(** [GameState()]: every field at its dataclass default. *)
Definition fresh_state : GameState R :=
  {| resources := list_to_map ((λ key, (key, num_of_Z 0)) <$> RESOURCE_KEYS);
     consumables := list_to_map ((λ key, (key, num_of_Z 0)) <$> CONSUMABLE_KEYS);
     notoriety := list_to_map ((λ genre, (genre, 0)) <$> BASE_GENRES);
     enemy_drops := _default_enemy_drops;
     genre_pages := _default_genre_pages;
     total_hunts := 0;
     current_run_hunts := 0;
     chapter_position := 0;
     current_chapter_length := None;
     current_chapter_genre := None;
     current_chapter_progress := 0;
     postscript_length := 10;
     pending_chapter_choices := [];
     run_fantasy_available := false;
     postscript_extended := false;
     run_mallets_spent := 0;
     total_mallets_spent := 0;
     total_diamonds_gain := num_of_Z 0;
     pending_choices_locked := false |}.

Definition clone s : GameState R :=
  {| resources := resources s;
     consumables := consumables s;
     notoriety := notoriety s;
     enemy_drops := _copy_enemy_drops (enemy_drops s);
     genre_pages := _copy_genre_pages (genre_pages s);
     total_hunts := total_hunts s;
     current_run_hunts := current_run_hunts s;
     chapter_position := chapter_position s;
     current_chapter_length := current_chapter_length s;
     current_chapter_genre := current_chapter_genre s;
     current_chapter_progress := current_chapter_progress s;
     postscript_length := postscript_length s;
     pending_chapter_choices := _copy_chapter_choices (pending_chapter_choices s);
     run_fantasy_available := run_fantasy_available s;
     postscript_extended := postscript_extended s;
     run_mallets_spent := run_mallets_spent s;
     total_mallets_spent := total_mallets_spent s;
     total_diamonds_gain := total_diamonds_gain s;
     pending_choices_locked := pending_choices_locked s |}.

Definition to_dict s : Doc R :=
  {| doc_resources := Some (resources s);
     doc_consumables := Some (consumables s);
     doc_notoriety := Some (notoriety s);
     doc_enemy_drops := Some (enemy_drops s);
     doc_genre_pages := Some (genre_pages s);
     doc_total_hunts := Some (total_hunts s);
     doc_current_run_hunts := Some (current_run_hunts s);
     doc_chapter_position := Some (chapter_position s);
     doc_current_chapter_length := Some (current_chapter_length s);
     doc_current_chapter_genre := Some (current_chapter_genre s);
     doc_current_chapter_progress := Some (current_chapter_progress s);
     doc_postscript_length := Some (postscript_length s);
     doc_pending_chapter_choices := Some (pending_chapter_choices s);
     doc_run_fantasy_available := Some (run_fantasy_available s);
     doc_postscript_extended := Some (postscript_extended s);
     doc_run_mallets_spent := Some (run_mallets_spent s);
     doc_total_mallets_spent := Some (total_mallets_spent s);
     doc_pending_choices_locked := Some (pending_choices_locked s);
     doc_total_diamonds_gain := Some (total_diamonds_gain s) |}.

(** [{key: float(raw.get(key, 0)) for key in keys}]. *)
Definition amounts_for (keys : list string) (raw : gmap string R) : gmap string R :=
  list_to_map ((λ key, (key, default (num_of_Z 0) (raw !! key))) <$> keys).

Definition from_dict data : GameState R :=
  let state := fresh_state in
  let state :=
    set_resources
      (dict_update (amounts_for RESOURCE_KEYS (default ∅ (doc_resources data)))
                   (resources state)) state in
  let state :=
    set_consumables
      (dict_update (amounts_for CONSUMABLE_KEYS (default ∅ (doc_consumables data)))
                   (consumables state)) state in
  let raw_notoriety := default ∅ (doc_notoriety data) in
  let state :=
    set_notoriety
      (foldl (λ notoriety genre,
                let value := default 0 (raw_notoriety !! genre) in
                <[genre := clamp_notoriety value]> notoriety)
             (notoriety state) BASE_GENRES) state in
  let raw_drops := default ∅ (doc_enemy_drops data) in
  let state := set_enemy_drops (dict_update raw_drops (enemy_drops state)) state in
  let state := set_enemy_drops (enemy_drops state ∪ DEFAULT_ENEMY_DROPS) state in
  let state := set_genre_pages (_copy_genre_pages (default ∅ (doc_genre_pages data))) state in
  let state := set_total_hunts (default 0 (doc_total_hunts data)) state in
  let state := set_current_run_hunts (default 0 (doc_current_run_hunts data)) state in
  let state := set_chapter_position (default 0 (doc_chapter_position data)) state in
  let stored_length := default None (doc_current_chapter_length data) in
  let state := set_current_chapter_length stored_length state in
  let state :=
    set_current_chapter_genre (default None (doc_current_chapter_genre data)) state in
  let state :=
    set_current_chapter_progress (default 0 (doc_current_chapter_progress data)) state in
  let state := set_postscript_length (default 10 (doc_postscript_length data)) state in
  let state :=
    set_pending_chapter_choices
      (_copy_chapter_choices (default [] (doc_pending_chapter_choices data))) state in
  let state :=
    set_run_fantasy_available (default false (doc_run_fantasy_available data)) state in
  let state :=
    set_postscript_extended (default false (doc_postscript_extended data)) state in
  let state := set_run_mallets_spent (default 0 (doc_run_mallets_spent data)) state in
  let state := set_total_mallets_spent (default 0 (doc_total_mallets_spent data)) state in
  let state :=
    set_pending_choices_locked (default false (doc_pending_choices_locked data)) state in
  let state :=
    set_total_diamonds_gain
      (default (num_of_Z 0) (doc_total_diamonds_gain data)) state in
  state.

(** [all(value > 80 for value in self.notoriety.values())]. *)
Definition fantasy_unlocked s : bool :=
  forallb (λ entry, bool_decide (80 < entry.2)) (map_to_list (notoriety s)).

(** *** Crafting *)

(** [None] is the [KeyError] for a key that is in neither dictionary. *)
Definition _apply_delta state (key : string) (delta : Z) : option (GameState R) :=
  match resources state !! key with
  | Some amount =>
      Some (set_resources (<[key := num_add amount (num_of_Z delta)]> (resources state)) state)
  | None =>
      match consumables state !! key with
      | Some amount =>
          Some (set_consumables
                  (<[key := num_add amount (num_of_Z delta)]> (consumables state)) state)
      | None => None
      end
  end.

(** [for key, amount in entries: self._apply_delta(state, key, sign * amount * quantity)]. *)
Fixpoint apply_deltas state (sign quantity : Z) (entries : list (string * Z)) :
  option (GameState R) :=
  match entries with
  | [] => Some state
  | (key, amount) :: rest =>
      match _apply_delta state key (sign * amount * quantity) with
      | Some state => apply_deltas state sign quantity rest
      | None => None
      end
  end.

(** *** Loot *)

Definition _apply_loot_amount state (material : string) (amount : R) : GameState R :=
  match resources state !! material with
  | Some held => set_resources (<[material := num_add held amount]> (resources state)) state
  | None =>
      match consumables state !! material with
      | Some held =>
          set_consumables (<[material := num_add held amount]> (consumables state)) state
      | None =>
          set_resources (<[material := num_add (num_of_Z 0) amount]> (resources state)) state
      end
  end.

* * * * * * *

Say how many lines in the records hold "value", with the number as the whole reply.

_WRITTEN ANSWER_
3